-- Opening Marker --

Lemma expand_directive (value : str) (m : match_) (g : str) :
  group1 m = Some g ->
  expand_template (Group1 :: Literal " " :: map Literal value) m
  = g ++ " " ++ value.
Proof.
  intros H1. pose proof (expand_literals value m) as E.
  unfold expand_template in *. cbn [flat_map]. rewrite E. now rewrite H1.
Qed.

(** One round of the loop rewrites the first directive of its parameter
    to the end of its line, and nothing else. *)
Lemma morph_param_rewrites_first (param value t : str) :
  Forall (fun c => Str.is_alnum c = true) param ->
  ~ In Str.backslash value ->
  morph_param param (Some value) t
  = Ok (Spec.rewrite_first param (Some value) t).
Proof.
  intros Hp Hv. unfold morph_param, sub.
  rewrite (compile_directive _ Hp), sub_compiled_once.
  change (has_group [Group (lits ("*set_global " ++ param));
                     Piece (One (Lit " ")); Piece (Many Dot)]) with true.
  rewrite (parse_directive_template _ Hv). cbn [bind]. f_equal.
  unfold Spec.rewrite_first, Spec.directive.
  change ("*set_global " ++ param ++ " ") with (("*set_global " ++ param) ++ " ").
  destruct (Spec.partition t (("*set_global " ++ param) ++ " "))
    as [[pre rest]|] eqn:P.
  - rewrite (search_compiled_first _ _ _ _ _ _ _
               (directive_begins _) P (directive_matches _ _)).
    rewrite (expand_directive value _ ("*set_global " ++ param))
      by reflexivity.
    cbn [before after]. now rewrite <- !app_assoc.
  - now rewrite (search_compiled_absent _ _ _ (directive_begins _) P).
Qed.

End MorphFacts.

(** One round of the loop, with or without an override. *)
Lemma morph_param_option (param : str) (value : option str) (t : str) :
  Forall (fun c => Str.is_alnum c = true) param -> Spec.plain value ->
  morph_param param value t = Ok (Spec.rewrite_first param value t).
Proof.
  destruct value as [v|]; intros Hp Hv; [|reflexivity].
  now apply morph_param_rewrites_first.
Qed.

Lemma morph_rewrites_composed (t : str) (RA RM CM : option str) :
  Spec.plain RA -> Spec.plain RM -> Spec.plain CM ->
  morph_morph_file t RA RM CM
  = Ok (fold_left (fun t ov => Spec.rewrite_first (fst ov) (Some (snd ov)) t)
                  (Spec.overrides RA RM CM) t).
Proof.
  intros HA HM HC. unfold morph_morph_file.
  rewrite (morph_param_option "RA" RA t) by (repeat constructor || assumption).
  cbn [bind].
  rewrite (morph_param_option "RM" RM) by (repeat constructor || assumption).
  cbn [bind].
  rewrite (morph_param_option "CM" CM) by (repeat constructor || assumption).
  destruct RA, RM, CM; reflexivity.
Qed.

(** The rewrite is one single-shot rewrite per overridden parameter, in the
    order RA, RM, CM, each on the text the one before has produced: the
    first directive of the parameter is replaced, to the end of its line,
    by the directive with the new value, and nothing else changes. *)
Theorem morph_morph_file_rewrites_in_turn (t : str) (RA RM CM : option str) :
  Spec.plain RA -> Spec.plain RM -> Spec.plain CM ->
  morph_morph_file t RA RM CM
  = Ok (Spec.rewrite_first "CM" CM
          (Spec.rewrite_first "RM" RM (Spec.rewrite_first "RA" RA t))).
Proof.
  intros HA HM HC. unfold morph_morph_file.
  rewrite (morph_param_option "RA" RA t) by (repeat constructor || assumption).
  cbn [bind].
  rewrite (morph_param_option "RM" RM) by (repeat constructor || assumption).
  cbn [bind].
  rewrite (morph_param_option "CM" CM) by (repeat constructor || assumption).
  reflexivity.
Qed.

Lemma morph_morph_file_rewrites_in_turn_witness :
  morph_morph_file "*set_global RM 0.1" None (Some ("0.25" : str)) None
  = Ok ("*set_global RM 0.25" : str).
Proof.
  apply (morph_morph_file_rewrites_in_turn
           "*set_global RM 0.1" None (Some ("0.25" : str)) None);
    cbn [Spec.plain]; try exact I.
  intros H. repeat (destruct H as [H|H]; [discriminate H|]). exact H.
Defined.

(** * [update_morph_file_name] *)

Section UpdateFacts.

Import Re Pattern.

Lemma alnum_not_backslash (l : str) :
  Forall (fun c => Str.is_alnum c = true) l -> ~ In Str.backslash l.
Proof.
  intros H Hin. rewrite Forall_forall in H. now specialize (H _ Hin).
Qed.

Lemma steps_key_suffix (its : list item) (g : bool) :
  steps (Some {| items_rev := its; open_group := None; grouped := g;
                 pmode := Normal |}) "\'\s*:\s*\'[0-9a-zA-Z\.\-_]+\'"
  = Some {| items_rev :=
              [Piece (One (Lit "'")); Piece (Many1 file_chars);
               Piece (One (Lit "'")); Piece (Many Space);
               Piece (One (Lit ":")); Piece (Many Space);
               Piece (One (Lit "'"))] ++ its;
            open_group := None; grouped := g; pmode := Normal |}.
Proof. reflexivity. Qed.

(** The pattern of [update_morph_file_name], for a name of letters and
    digits. *)
Lemma compile_key (nt : str) :
  Forall (fun c => Str.is_alnum c = true) nt ->
  compile ("\'" ++ nt ++ "\'\s*:\s*\'[0-9a-zA-Z\.\-_]+\'")
  = Some (lit_items ("'" ++ nt ++ "'") ++
          [Piece (Many Space); Piece (One (Lit ":")); Piece (Many Space);
           Piece (One (Lit "'")); Piece (Many1 file_chars);
           Piece (One (Lit "'"))]).
Proof.
  intros H. unfold compile. rewrite steps_app.
  change (steps (Some initial) "\'")
    with (Some {| items_rev := [Piece (One (Lit "'"))]; open_group := None;
                  grouped := false; pmode := Normal |}).
  rewrite steps_app, (steps_alnum _ _ _ H), steps_key_suffix.
  rewrite !rev_app_distr, rev_involutive. unfold lit_items.
  change (list_ascii_of_string "'") with ["'"%char].
  cbn [app map rev]. rewrite map_app. cbn [map].
  now rewrite <- !app_assoc.
Qed.
(** X16: [list_personas] gives the keys of the store in ascending order,
    each as often as the store has it, so it is the same list for two
    stores with the same keys, whatever the order in which they were
    loaded. *)
Theorem list_personas_sorted (w : World) :
  Sorted String.le (list_personas w)
  /\ list_personas w ≡ₚ Dict.keys (personas w)
  /\ (forall w', Dict.keys (personas w') ≡ₚ Dict.keys (personas w) ->
                 list_personas w' = list_personas w).
Proof.
  unfold list_personas. split; [apply Sorted_merge_sort; apply _|].
  split; [apply merge_sort_Permutation|].
  intros w' Hp. apply (Sorted_unique String.le).
  - apply Sorted_merge_sort; apply _.
  - apply Sorted_merge_sort; apply _.
  - rewrite !merge_sort_Permutation. exact Hp.
Qed.

Example list_personas_example : list_personas example_world = ["bob"; "nova"].
Proof. vm_compute. reflexivity. Qed.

-- Closing Marker --

Task instructions: Copy all lines of the listing above that contain the string "loop".

Result:
(** One round of the loop rewrites the first directive of its parameter
(** One round of the loop, with or without an override. *)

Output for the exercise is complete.